The mechanism underlying O2 activation remains unclear. As for the other physiological stimuli (volume, H+ ions and urea), cellular protein kinase and phosphatase enzymes are implicated (Cossins et al. 1994; Honess et al. 1996). Dephosphorylation of the transporter per se, or of some unidentified regulatory protein, is associated with increased transport activity; phosphorylation inhibits (see Lauf et al. 1992 for references). Fluctuations in free [Mg2+]i occur in red cells during oxygenation-deoxygenation cycles (Flatman, 1980), and it has been hypothesized that these changes initiate events in the signalling pathway linking changes in PO2 to alteration in cotransport activity (Canessa et al. 1987), presumably via the regulatory phosphorylation cascade. This postulate is widely quoted (Canessa et al. 1987; Joiner, 1993; Joiner et al. 1993, 1998).

We have shown that O2-dependent K+-Cl cotransport occurs in low potassium-containing (LK) sheep red cells, a species whose Hb lacks the capacity for binding organic phosphates, and Mg2+ clamping in sheep red cells did not abolish the O2-stimulated fluxes (Campbell & Gibson, 1998a). These observations throw doubt on the role of [Mg2+]i in regulation of the cotransporter by O2. Recently, it has been proposed that the cotransporter in Mg2+-clamped human sickle cells shows the opposite response to O2 and that its activity is in fact increased by deoxygenation (Joiner et al. 1998). Because of this, we have assessed the role of O2 and Mg2+ clamping in control of the K+-Cl cotransporter in equine red cells. Unlike sickle cells, but like those from sheep, we show that O2 stimulates K+-Cl cotransport even in Mg2+-clamped equine red cells. Results imply that control by O2 is mediated by some other mechanism than changes in [Mg2+]i.
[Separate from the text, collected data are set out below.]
(* ===== verification/LinuxImage.v ===== *)
(** * Images of the Linux backend (src/framelink_linux.cpp)

    [flImage]: a DMA-BUF with up to four planes, its CPU mapping, and the
    operations on it - mapping with the bounds check, unmapping, freeing.

    [DMA_BUF_IOCTL_SYNC] is retried while it is interrupted; the model allows
    [eintrBound] interruptions in a row. *)
From S2P Require Import Prelude Api Kernel Wire.

Definition DRM_FORMAT_ARGB8888 : Z := 0x34325241.
Definition DRM_FORMAT_NV12 : Z := 0x3231564e.
Definition DRM_FORMAT_ABGR8888 : Z := 0x34324241.
Definition DRM_FORMAT_ABGR2101010 : Z := 0x30334241.
Definition DRM_FORMAT_MOD_LINEAR : Z := 0.
Definition DRM_FORMAT_MOD_INVALID : Z := 0x00ffffffffffffff.
Definition GBM_BO_USE_RENDERING : Z := 4.
Definition GBM_BO_USE_LINEAR : Z := 16.
Definition DMA_BUF_SYNC_RW : Z := 3.
Definition DMA_BUF_SYNC_START : Z := 0.
Definition DMA_BUF_SYNC_END : Z := 4.

(** [struct flDmabuf] of framelink_dmabuf.h *)
Record flDmabuf := mkDmabuf {
  db_fd : list Z;          (* 4 *)
  db_offset : list Z;
  db_stride : list Z;
  db_planes : Z;
  db_fourcc : Z;
  db_modifier : Z;
}.

Definition zeroDmabuf : flDmabuf := mkDmabuf [0;0;0;0] [0;0;0;0] [0;0;0;0] 0 0 0.

(** [struct flImage] *)
Record flImage := mkImage {
  im_bo : Z;
  im_desc : flDmabuf;
  im_width : Z;
  im_height : Z;
  im_allocationUsageKnown : bool;
  im_allocationUsage : Z;
  im_planeMaps : list Z;       (* 4; 0 is null *)
  im_planeLengths : list Z;    (* 4 *)
  im_planeView : flMappedImage;
}.

Definition newImage : flImage :=
  mkImage 0 zeroDmabuf 0 0 false 0 [0;0;0;0] [0;0;0;0] zeroMapped.

Definition at_ (l : list Z) (p : nat) : Z := nth p l 0.

Definition fdAt (i : flImage) (p : nat) : Z := at_ (db_fd (im_desc i)) p.

Definition set_maps (i : flImage) (maps lens : list Z) (view : flMappedImage) : flImage :=
  mkImage (im_bo i) (im_desc i) (im_width i) (im_height i) (im_allocationUsageKnown i)
    (im_allocationUsage i) maps lens view.

Definition set_desc (i : flImage) (d : flDmabuf) : flImage :=
  mkImage (im_bo i) d (im_width i) (im_height i) (im_allocationUsageKnown i)
    (im_allocationUsage i) (im_planeMaps i) (im_planeLengths i) (im_planeView i).

Definition set_bo (i : flImage) (bo : Z) : flImage :=
  mkImage bo (im_desc i) (im_width i) (im_height i) (im_allocationUsageKnown i)
    (im_allocationUsage i) (im_planeMaps i) (im_planeLengths i) (im_planeView i).

Definition fourccFor (f : Z) : Z :=
  if f =? FL_FORMAT_BGRA8 then DRM_FORMAT_ARGB8888
  else if f =? FL_FORMAT_NV12 then DRM_FORMAT_NV12
  else if f =? FL_FORMAT_RGBA8 then DRM_FORMAT_ABGR8888
  else if f =? FL_FORMAT_RGB10A2 then DRM_FORMAT_ABGR2101010
  else 0.

Definition eintrBound : nat := 64.

Section Mapping.
Context `{K : Kernel}.

(** [do { result = ioctl(...); } while (result < 0 && errno == EINTR);] *)
Fixpoint dmaSync (fuel : nat) (fd flags : Z) : M Z :=
  match fuel with
  | O => ret (-1)
  | S fuel' =>
    effect (EDmaSync fd flags) ;;
    let! result := ask (fun t => k_ioctl_sync t fd flags) in
    let! e := errno in
    if (result <? 0) && (e =? EINTR) then dmaSync fuel' fd flags else ret result
  end.

(** One plane of [flImageUnmap]. *)
Definition unmapPlane (p : nat) (img : flImage) : M flImage :=
  if truthy (at_ (im_planeMaps img) p)
  then
    let! _ := dmaSync eintrBound (fdAt img p) (Z.lor DMA_BUF_SYNC_END DMA_BUF_SYNC_RW) in
    effect (EMunmap (at_ (im_planeMaps img) p) (at_ (im_planeLengths img) p)) ;;
    ret (set_maps img (<[p := 0]> (im_planeMaps img)) (<[p := 0]> (im_planeLengths img))
           (im_planeView img))
  else ret img.

Definition flImageUnmap (img : flImage) : M flImage :=
  let! img' := mfold (seq 0 4) unmapPlane img in
  ret (set_maps img' (im_planeMaps img') (im_planeLengths img') zeroMapped).

(** [freeImage(img)]; [addr] is the object's address. *)
Definition freeImage (addr : Z) (img : flImage) : M unit :=
  let! img := flImageUnmap img in
  mfor (take (Z.to_nat (db_planes (im_desc img))) (db_fd (im_desc img))) close_valid ;;
  (if truthy (im_bo img) then effect (EBoDestroy (im_bo img)) else ret tt) ;;
  effect (EFree addr).

(** One plane of [flImageMapPlanes]; [inr] is its failing return. *)
Definition mapPlane (planes : Z) (p : nat) (img : flImage) : M (flImage + (flResult * flImage)) :=
  let rows := if Nat.eqb p 0 then im_height img else im_height img / 2 in
  let bytes := if planes =? 2 then im_width img else wrap32 (im_width img * 4) in
  let! st := fstat (fdAt img p) in
  let bad := match st with
             | None => true
             | Some st =>
               (st_size st <=? 0)
               || negb (planeFits (st_size st) (at_ (db_offset (im_desc img)) p)
                          (at_ (db_stride (im_desc img)) p) rows bytes)
             end in
  return_if! bad with (let! img := flImageUnmap img in ret (inr (FL_INVALID, img))) ;;
  let len := match st with Some st => st_size st | None => 0 end in
  let! base := ask (fun t => k_mmap t (fdAt img p)) in
  return_if! base =? -1 with
    (let! img := flImageUnmap img in ret (inr (FL_FORMAT_UNSUPPORTED, img))) ;;
  effect (EMmap base len) ;;
  let! result := dmaSync eintrBound (fdAt img p) (Z.lor DMA_BUF_SYNC_START DMA_BUF_SYNC_RW) in
  return_if! result <? 0 with
    (effect (EMunmap base len) ;;
     let! img := flImageUnmap img in ret (inr (FL_INTERNAL, img))) ;;
  let view := im_planeView img in
  ret (inl (set_maps img (<[p := base]> (im_planeMaps img)) (<[p := len]> (im_planeLengths img))
    (mkMapped (mi_planes view)
       (<[p := mkPlane (base + at_ (db_offset (im_desc img)) p) (at_ (db_stride (im_desc img)) p)
                 bytes rows]> (mi_plane view))))).

(** [flImageMapPlanes(img, out)]: the result, the output, the image. *)
Definition flImageMapPlanes (img : flImage) : M (flResult * flMappedImage * flImage) :=
  return_if! negb (db_modifier (im_desc img) =? DRM_FORMAT_MOD_LINEAR)
    with ret (FL_FORMAT_UNSUPPORTED, zeroMapped, img) ;;
  return_if! truthy (mi_planes (im_planeView img)) with ret (FL_OK, im_planeView img, img) ;;
  let planes := if db_fourcc (im_desc img) =? DRM_FORMAT_NV12 then 2 else 1 in
  let! r := mloop (seq 0 (Z.to_nat planes)) (mapPlane planes) img in
  match r with
  | inr (result, img) => ret (result, zeroMapped, img)
  | inl img =>
    let view := mkMapped planes (mi_plane (im_planeView img)) in
    ret (FL_OK, view, set_maps img (im_planeMaps img) (im_planeLengths img) view)
  end.

(** [flImageMap(img, pixels, stride)]: the result, the two outputs, the image. *)
Definition flImageMap (img : flImage) (stride : Z) : M (flResult * Z * Z * flImage) :=
  return_if! db_fourcc (im_desc img) =? DRM_FORMAT_NV12
    with ret (FL_FORMAT_UNSUPPORTED, 0, stride, img) ;;
  let! (r, view, img) := flImageMapPlanes img in
  let plane := nth 0 (mi_plane view) zeroPlane in
  if bool_decide (r = FL_OK) then ret (r, mp_pixels plane, mp_stride plane, img)
  else ret (r, 0, stride, img).
End Mapping.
A preliminary account of this work has been presented previously (Gibson et al. 1995b; Campbell & Gibson, 1998b).

METHODS

Materials and salines

The standard saline (MBS) comprised (mM): 145 NaCl, 5 glucose and 10 Mops (pH 7.4 at 37°C; 290 ± 5 mosmol kg−1). For experiments in which Cl dependence of K+ influx was examined, Cl was substituted with NO3 or MeSO4; for those shown in Fig. 4, saline osmolality was reduced by addition of distilled water. K+ was added with the isotope (86Rb+) to give a final [K+] of 7.5 mM. Stocks of A23187 (10 mM) were prepared in DMSO and used at a final concentration of 20 μM, those of ouabain (10 mM) were prepared with water and used at a final concentration of 100 μM.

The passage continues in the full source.